=== Section Start ===

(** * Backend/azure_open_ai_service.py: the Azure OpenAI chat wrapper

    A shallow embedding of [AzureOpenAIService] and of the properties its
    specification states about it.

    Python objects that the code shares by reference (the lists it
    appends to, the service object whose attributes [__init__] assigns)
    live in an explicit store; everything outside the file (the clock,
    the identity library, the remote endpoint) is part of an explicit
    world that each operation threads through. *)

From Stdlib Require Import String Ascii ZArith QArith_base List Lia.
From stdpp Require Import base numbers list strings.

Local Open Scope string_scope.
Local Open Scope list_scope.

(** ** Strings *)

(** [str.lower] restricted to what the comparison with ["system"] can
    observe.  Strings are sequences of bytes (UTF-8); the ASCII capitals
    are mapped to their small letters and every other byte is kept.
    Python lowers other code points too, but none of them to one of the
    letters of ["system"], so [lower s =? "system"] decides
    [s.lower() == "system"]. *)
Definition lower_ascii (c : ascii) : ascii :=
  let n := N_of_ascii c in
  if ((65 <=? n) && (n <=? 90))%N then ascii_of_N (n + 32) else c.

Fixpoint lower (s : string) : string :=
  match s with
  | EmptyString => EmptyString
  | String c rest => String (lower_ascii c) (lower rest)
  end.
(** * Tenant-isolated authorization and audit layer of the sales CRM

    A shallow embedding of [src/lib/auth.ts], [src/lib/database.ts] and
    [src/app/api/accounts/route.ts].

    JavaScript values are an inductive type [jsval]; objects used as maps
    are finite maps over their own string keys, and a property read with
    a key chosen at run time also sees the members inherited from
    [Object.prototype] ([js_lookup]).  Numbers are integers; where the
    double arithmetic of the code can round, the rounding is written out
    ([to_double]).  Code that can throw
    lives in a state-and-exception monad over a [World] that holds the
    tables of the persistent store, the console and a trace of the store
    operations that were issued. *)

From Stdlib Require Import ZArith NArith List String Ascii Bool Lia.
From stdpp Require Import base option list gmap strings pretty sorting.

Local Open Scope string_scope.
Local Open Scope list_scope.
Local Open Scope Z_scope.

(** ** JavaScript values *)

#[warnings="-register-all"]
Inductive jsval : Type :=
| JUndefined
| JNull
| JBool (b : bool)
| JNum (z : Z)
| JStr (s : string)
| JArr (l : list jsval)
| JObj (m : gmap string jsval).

=== Section End ===

▶ _Task directions_:
For every line in the data above that holds "store", return the line itself.

▶ _Result for this exercise_:
    live in an explicit store; everything outside the file (the clock,
    tables of the persistent store, the console and a trace of the store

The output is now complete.